Cambodian sex workers and health officials on Monday expressed skepticism over the ethics of a $1 million HIV study, funded by the US National Institute of Health and computer tycoon Bill Gate’s charity foundation.
During a news conference at the offices of the NGO Oxfam Hong Kong, a panel of sex workers said they would refuse to participate in the study—designed to test whether the anti-retroviral drug tenofovir can prevent contraction of HIV—if they didn’t receive some health guarantees.
“If you guarantee the impact for a long time, we will participate,” said Sou Sothea Vy, 64, representative of the Women’s Network for Unity, a sex worker union that has demanded health insurance for participants for up to 20 to 30 years after the study ends. “If you do not, we oppose. We absolutely oppose,” Sou Sothea Vy said.
The study, which is expected to begin within the next two months, aims to recruit 960 sex workers in Phnom Penh.
Though researchers said the sex workers would receive counseling and a full explanation of the study, some argue that Cambodians are being exploited.
“They look for the vulnerable country to do the study in,” Dr Sin Somuny, executive director of Medicam, a consortium of health organizations, said last week. “The structure of the system is weak…” he said. “It’s easy for them to…conduct this kind of study.”
He cited the lack of long-term insurance for the participants as an example of exploitation.
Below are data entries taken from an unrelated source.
(** Fuel above the nesting finds the declared tests, neither less nor more. *)
Lemma visit_spec fuel : forall stack node key sig, (jsDepth node < fuel)%nat ->
  (key, sig) ∈ visit fuel stack node <-> exists titles f, Declares stack node titles f /\ key = joinTitles titles /\ sig = bodySig f.
Proof.
  induction fuel as [|fuel IH]; intros stack node key sig Hd; [lia|].
  destruct node as [[t|] fields|l|s|s]; try (split; [by intros ?%elem_of_nil|intros (? & ? & [[[? ?] _]|[[[[? ?] _] _]|(_ & _ & ? & ? & ? & ? & _)]]%declares_cases & _); done]).
  set (node := JsObj (Some t) fields) in *.
  assert (~ isCall TEST_FNS node -> ~ opensBlock node ->
    (key, sig) ∈ concat (visit fuel stack <$> childValues fields)
    <-> exists titles f, Declares stack node titles f /\ key = joinTitles titles /\ sig = bodySig f) as Hbelow.
  { intros Ht Hb. rewrite elem_of_concat. split.
    - intros (l & Hin & (v & -> & Hv)%list_elem_of_fmap). pose proof (child_depth (Some t) _ _ Hv).
      apply IH in Hin as (titles & f & HD & Hk & Hs); [|subst node; lia]. exists titles, f. split; [by eapply D_below|done].
    - intros (titles & f & HD & Hk & Hs). apply declares_cases in HD as [[? _]|[[? _]|(_ & _ & ? & ? & v & [= <- <-] & Hv & HD)]]; [done|done|].
      pose proof (child_depth (Some t) _ _ Hv). exists (visit fuel stack v). split; [apply IH; [subst node; lia|eauto]|by apply list_elem_of_fmap; exists v]. }
  unfold node at 1. rewrite visit_S. fold node.
  destruct (String.eqb_spec t "CallExpression") as [->|Hn]; [|apply Hbelow; unfold opensBlock, isCall; naive_solver].
  destruct (inSet DESCRIBE_FNS (calleeName node)) eqn:Ed.
  - pose proof (fns_disjoint _ Ed) as Et.
    destruct (staticTitle node) as [title|] eqn:Es, (callbackFn node) as [fn|] eqn:Ef;
      try (apply Hbelow; unfold opensBlock, isCall; rewrite ?Et, ?Es, ?Ef; intros H; destruct_and?; try done; by repeat match goal with H : is_Some None |- _ => destruct H end).
    pose proof (callback_depth _ _ Ef). rewrite IH by lia. split.
    + intros (titles & f & HD & ?). exists titles, f. split; [|done]. by eapply D_block.
    + intros (titles & f & HD & ?). exists titles, f. split; [|done].
      apply declares_cases in HD as [[[_ ?] _]|[(_ & title' & fn' & ? & ? & HD)|(_ & Hb & _)]]; [congruence|by simplify_eq|].
      destruct Hb. unfold opensBlock, isCall. rewrite Es, Ef. repeat split; eauto.
  - destruct (inSet TEST_FNS (calleeName node)) eqn:Et; [|apply Hbelow; unfold opensBlock, isCall; rewrite ?Et, ?Ed; naive_solver].
    destruct (staticTitle node) as [title|] eqn:Es, (callbackFn node) as [fn|] eqn:Ef;
      try (split; [by intros ?%elem_of_nil|intros (? & ? & [(_ & ? & ? & ? & _)|[[[[_ ?] _] _]|[Ht _]]]%declares_cases & _); [congruence|congruence|by destruct Ht]]).
    rewrite list_elem_of_singleton. split.
    + intros [= -> ->]. exists (stack ++ [title]), fn. split; [|done]. by apply D_test.
    + intros (titles & f & HD & -> & ->). apply declares_cases in HD as [(_ & title' & ? & ? & ->)|[[[[_ ?] _] _]|[Ht _]]]; [by simplify_eq|congruence|].
      by destruct Ht.
Qed.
“They risk their life…and the company in the future gets a huge benefit,” he said, calling on the country’s leaders to look more closely at the study. “Why do you risk your people’s lives without maximizing the benefit for the people in the future?”
Medical researchers who participated in the news conference said long-term insurance should be provided, but they could offer no assurance that it would.
“I don’t know how feasible it is for 20 or 30 years.” said Margery Lazarus, a medical anthropologist conducting preparatory research for the sex worker study.
Tenofovir—manufactured by the US pharmaceutical Gilead Sciences Inc—has not been clinically tested on HIV-negative patients yet, said Kimberly Page Shafer, the study’s principal investigator from the University of California in San Francisco.
The drug has been known to produce gas, nausea, vomiting and some kidney and liver dysfunction in HIV-positive patients—but little is known about its effect on HIV-negative patients, Page Shafer said at the news conference.
Similar studies are being conducted in Ghana, Nigeria and Cameroon, she said.
In Phnom Penh, the National Center for HIV/AIDS, Dermatology and Sexually Transmitted Infections will provide participants with medical care during the one-year trial and a checkup one month after the study is over, Page Shafer said. If the study is successful, participants will be given tenofovir for the following two years.
“What good is that to me?” sex worker Chuon Neth, 26, said at the conference, adding she could jeopardize her health by participating.
Despite 100 percent condom-use campaigns, 20 Cambodian women still contract HIV everyday, according to a National Aids Authority study released last year.
Though participants will be counseled to use condoms at all times during sex, people don’t use condoms properly all the time, Page Shafer conceded.
That has led some observers to wonder if the study will endanger the participants, who—as vendors of sex—are already at a high risk for contracting the disease.
Eng Veng Eang, project manager for HIV/AIDS at the Reproductive Health Association of Cambodia, said last week that many sex workers believe they only need one method of contraception to prevent HIV contraction—and many do not use condoms with their “sweethearts.”
“They believe: If they use drugs, they think the drugs can prevent HIV,” she said.
And even if the risks are properly explained, sex workers will struggle to understand it fully, said Chhu Bun Eng, director of the NGO Cambodian Women for Peace and Development, which runs peer-education programs for sex workers.
“The sex workers, if they do not understand, they will not know how to ask,” she said last week. “They don’t know about their rights.”
Lazarus, however, dismissed the argument.
“Making blanket statements that [sex workers] cannot possibly understand is patronizing,” she said.
Mu Sochua, minister of Women’s Affairs, said Thursday that the study jabs at an easily exploitable subgroup by focusing on sex workers, when an AIDS census revealed housewives were the fastest growing group of people contracting HIV in 2002.
“Maybe it is easier for the commercial sex workers to participate in the study,” she said, adding the sex workers do not have to get permission from their husbands to take part.
But Page Shafer rejected the criticism and said such studies concentrate on countries in Africa and Asia because the HIV contraction is more frequent.
“Do I think Cambodian women are more exploitable? No,” she said. “I’m doing this because I care.”